My Process

I am a textile artist and print-maker facilitating space to discover and celebrate what unites us. With an anti-racist, feminist, disability and climate justice approach, access to spaces where learning, politics, and arts overlap and influence each other are widened. To increase the quality of practice, by managing energy levels and overwhelm, I integrate neurodifferent adaptations with somatic practice. I seek collaborators and organisations who have similar motivations to the work that they do and how they build collaborative connections.

By being intentional with themes, materials, and relationships, I design, deliver, curate and produce workshops and events for a diverse demographic of audiences who are interested in learning more about themselves and others. These include interactive, experimental, and skill-sharing activities with stitching, printmaking, and collaging.

Research-based talks, provocations, and seminars have been presented on anti-racist East and Southeast Asian solidarity through a spectrum of communities examining the role of arts with politics. Pulling multiple threads together often takes the form of mind mapping, dialogue, and learning from what’s been done before. Influences include ancient and indigenous craft practices with nature, abolition principles, creative and somatic resilience training through Migrants in Culture Saturday School programming; resource sharing, hospitality, and alternative economics (ruangrupa); collaborative autoethnography from difference (Heewon Chang, Faith Ngunjiri, Kathy-Ann C Hernandez) and biomythography (Audre Lorde), in addition to many other grassroots principles around justice and care.
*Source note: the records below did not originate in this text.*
(** The body of the [try] in [load], for a truthy [data].  A
    [TranspiledModule.load] that fails does so for that module alone (its
    promise is not awaited), so the collaborator has no failure outcome. *)
Definition load_try (data : SerializedCache) : M unit :=
  clearCache >>
  let* m := get in
  (* Only use the cache if the cached version was cached with the same
     version of the compiler and dependencies haven't changed *)
  if String.eqb (c_version data) SCRIPT_VERSION
     && String.eqb (c_dependenciesQuery data) (getDependencyQuery m)
  then
    let* meta :=
      match c_meta data with
      | Some meta => ret meta
      | None => throw (TypeError "Cannot convert undefined or null to object")
      end in
    let newCombinedMetas : gset string :=
      list_to_set
        (concat ((fun kv : string * list string => (fun file => "/node_modules" +:+ kv.1 +:+ "/" +:+ file)
                              <$> kv.2)
                   <$> map_to_list meta)) in
    modify (set_combinedMetas (fun _ => newCombinedMetas)) >>
    modify (set_cachedPaths (fun _ => c_cachedPaths data)) >>
    modify (set_configurations (fun _ => c_configurations data)) >>
    (* First create tModules for all the saved modules, so we have references *)
    let* created :=
      mapM (fun kv : string * SerializedTranspiledModule =>
              let* r := addTranspiledModule (s_module kv.2) (s_query kv.2) in
              ret (kv.1, r))
           (map_to_list (c_transpiledModules data)) in
    let tModules : gmap string TMRef := list_to_map created in
    forEach (fun kv : string * TMRef =>
               match c_transpiledModules data !! kv.1 with
               | Some sTModule =>
                   foreign (EvLoad kv.2) (tm_load kv.2 sTModule tModules)
               | None => ret tt
               end)
            (map_to_list tModules)
  else ret tt.

Definition load (data : option SerializedCache) : M unit :=
  try_catch
    (match data with
     | Some d => load_try d
     | None => ret tt
     end)
    (fun _ => ret tt) >>
  clearCache.

(** ** Notions used in the statements *)

(** [c] keeps [P] true of the manager, whatever its outcome. *)
Definition preserves {A} (P : Manager -> Prop) (c : M A) : Prop :=
  forall w w' o, c w = (w', o) -> P (mgr w) -> P (mgr w').

(** The module set changed: [updateData] found a module to add, to update or
    to delete. *)
Definition moduleSetChanged (m : Manager) (newModules : gmap string SourceModule)
  : bool :=
  match addedModules m newModules ++ updatedModules m newModules with
  | [] => existsb (isDeleted newModules) (getModules m)
  | _ :: _ => true
  end.

(** The [TranspiledModule] methods called while diffing do not write the
    resolver cache. *)
Definition leavesCacheAlone : Prop :=
  (forall r sm m, cachedPaths (tm_update r sm m) = cachedPaths m) /\
  (forall r m, cachedPaths (tm_dispose r m) = cachedPaths m) /\
  (forall r m, cachedPaths (tm_resetTranspilation r m) = cachedPaths m).

(** The entries one transpiled module contributes. *)
Definition savedEntries (optimizeForSize : bool) (mf : Manifest) (m : Manager)
    (r : TMRef) : list (string * SerializedTranspiledModule) :=
  if notPrecomputed mf (deref m r)
  then [(getId (deref m r), tm_serialize optimizeForSize r m)]
  else [].

(** The error prescribed for a failed resolution of [shimmedPath] (the
    request after aliasing and shimming) from [currentPath]: the path is
    connected to [/node_modules] or to the directory of [currentPath]; under
    [/node_modules/] the manifest decides between a missing file of a known
    dependency and an unknown dependency. *)
Definition connectedPathOf (shimmedPath currentPath : string) : string :=
  if Js.startsWith shimmedPath "/node_modules" then shimmedPath
  else if Js.looks_like_dependency shimmedPath
       then join "/node_modules" shimmedPath
       else join (dirname currentPath) shimmedPath.

Definition knownToManifest (mf : Manifest) (name : string) : Prop :=
  (exists d, d ∈ dependencies mf /\ dep_name d = name) \/
  is_Some (dependencyDependencies mf !! name).

Inductive ResolutionError (mf : Manifest) (shimmedPath currentPath : string)
  : Exn -> Prop :=
| KnownDependencyFile rest :
    Js.includes (connectedPathOf shimmedPath currentPath) "/node_modules/" = true ->
    rest = Js.replace (connectedPathOf shimmedPath currentPath) "/node_modules/" "" ->
    knownToManifest mf (getDependencyName rest) ->
    ResolutionError mf shimmedPath currentPath
                    (ModuleNotFoundError rest true currentPath)
| UnknownDependency rest :
    Js.includes (connectedPathOf shimmedPath currentPath) "/node_modules/" = true ->
    rest = Js.replace (connectedPathOf shimmedPath currentPath) "/node_modules/" "" ->
    ~ knownToManifest mf (getDependencyName rest) ->
    ResolutionError mf shimmedPath currentPath
                    (DependencyNotFoundError rest currentPath)
| LocalFile :
    Js.includes (connectedPathOf shimmedPath currentPath) "/node_modules/" = false ->
    ResolutionError mf shimmedPath currentPath
                    (ModuleNotFoundError shimmedPath false currentPath).

(** The state after [if (this.cachedPaths[dirredPath] === undefined)
    this.cachedPaths[dirredPath] = {}]. *)
Definition ensured (dirredPath : string) (w : World) : World :=
  (ensureCacheDir dirredPath w).1.

(** The resolver cache of [m] is [X]. *)
Definition cacheIs (X : gmap string (gmap string string)) (m : Manager) : Prop :=
  cachedPaths m = X.

(** [resetTranspilation] and [transpile] do not touch the [isTestFile]
    flag of any transpiled module. *)
Definition keepsTestFlags : Prop :=
  (forall r r' m,
     isTestFile (deref (tm_resetTranspilation r m) r') = isTestFile (deref m r'))
  /\
  (forall r r' m,
     isTestFile (deref (tm_transpile r m).1 r') = isTestFile (deref m r')).

(** Every path of the module store is absolute. *)
Definition absolutePaths (m : Manager) : Prop :=
  map_Forall (fun k (_ : ModuleEntry) => Js.startsWith k "/" = true)
             (transpiledModules m).

(** Precomputed in the words of the specification: the manifest provides
    the content for the module path, the module did not require
    transpilation, and it was not downloaded.  A module of the manifest did
    not require transpilation when the packager transpiled it already, and
    then it carries the [requires] the packager supplied ([setManifest]
    sets [requires] on exactly those modules). *)
Definition precomputedBySpec (mf : Manifest) (tm : TranspiledModule) : bool :=
  bool_decide (is_Some (contents mf !! path (tm_module tm)))
  && bool_decide (is_Some (requires (tm_module tm)))
  && negb (downloaded (tm_module tm)).

(** The transpiled modules the persisted record does without: the manifest
    provides the content for the module path, the module was not
    downloaded, and it carries its [requires] or is no [.js] file. *)
Definition leftOut (mf : Manifest) (tm : TranspiledModule) : bool :=
  bool_decide (is_Some (contents mf !! path (tm_module tm)))
  && negb (downloaded (tm_module tm))
  && (bool_decide (is_Some (requires (tm_module tm)))
      || negb (Js.endsWith (path (tm_module tm)) ".js")).

End Manager.

(** ** A concrete set of collaborators

    Small stand-ins used to run the class on explicit inputs: POSIX-style
    path helpers, a resolver that probes [isFile] the way a Node resolver
    does, and transpiled-module methods that only move the flags the manager
    looks at. *)

Module Sample.

Definition dirnameImpl (s : string) : string :=
  match Js.lastIndexFrom "/" s 0 with
  | None => "."
  | Some 0 => "/"
  | Some i => String.substring 0 i s
  end.

Definition basenameImpl (s : string) : string :=
  match Js.lastIndexFrom "/" s 0 with
  | None => s
  | Some i => String.substring (S i) (String.length s - S i) s
  end.

Definition stripLead (s : string) : string :=
  if String.prefix "./" s then String.substring 2 (String.length s - 2) s
  else if String.prefix "/" s then String.substring 1 (String.length s - 1) s
  else s.

Definition joinImpl (a b : string) : string :=
  if Js.endsWith a "/" then a +:+ stripLead b else a +:+ "/" +:+ stripLead b.

(** First path segment, or the first two for a scoped package. *)
Definition segment (s : string) : string :=
  match Js.indexOf s "/" with
  | Some i => String.substring 0 i s
  | None => s
  end.

Definition getDependencyNameImpl (s : string) : string :=
  let first := segment s in
  if String.prefix "@" s
  then
    let rest := String.substring (S (String.length first))
                  (String.length s - S (String.length first)) s in
    first +:+ "/" +:+ segment rest
  else first.

Definition splitQueryFromPathImpl (s : string) : string * string :=
  match Js.lastIndexFrom "!" s 0 with
  | Some i =>
      (String.substring 0 i s,
       String.substring (S i) (String.length s - S i) s)
  | None => ("", s)
  end.

(** A package whose [browser] field switches it off resolves to the empty
    sentinel; otherwise the candidate files are probed in order. *)
Definition browserResolveImpl (request : string) (o : ResolveOpts)
  : option string :=
  if String.eqb request "electron" then Some "//empty.js"
  else
    let base :=
      if String.prefix "." request || String.prefix "/" request
      then joinImpl (dirnameImpl (filename o)) request
      else "/node_modules/" +:+ request in
    head (filter (fun c => opt_isFile o c = true)
            ([base] ++ ((fun e => base +:+ e) <$> extensions o)
              ++ [joinImpl base "index.js"])).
I explore mindbody and relational approaches to accountability, boundary setting, recovery and repair.

During printmaking, I use motifs and symbols to represent connectivity and transformation. Carving tools mark out relief surface from sheets of linoleum - a natural material that is recyclable and biodegradable. Non-toxic inks are rolled onto the surface, ready to press on to the material. I use surface materials and processes where possible that minimise impact on the environment. For example, repurposing archival papers, repurposed photographs, cardboard and upcycled fabric. When screenprinting, I use paper stencils and natural dye print paste processes to lower chemical use caused when traditionally exposing screens. Natural dye pigments are extracted from food waste or organic matter.

The aim is to create responsibly, repurpose existing materials so the earth can replenish itself, and learn through overlooked or underrecorded narratives and ways of communing that have sustained humanity steadily for centuries. By including diverse histories, rituals, and customs, we enrich and expand British cultural consciousness and interrogate the role and responsibility of technology, human labour and stewardship in a globalised age.

How can we build many worlds outside of divisive attitudes and systems, so we can thrive alongside each other?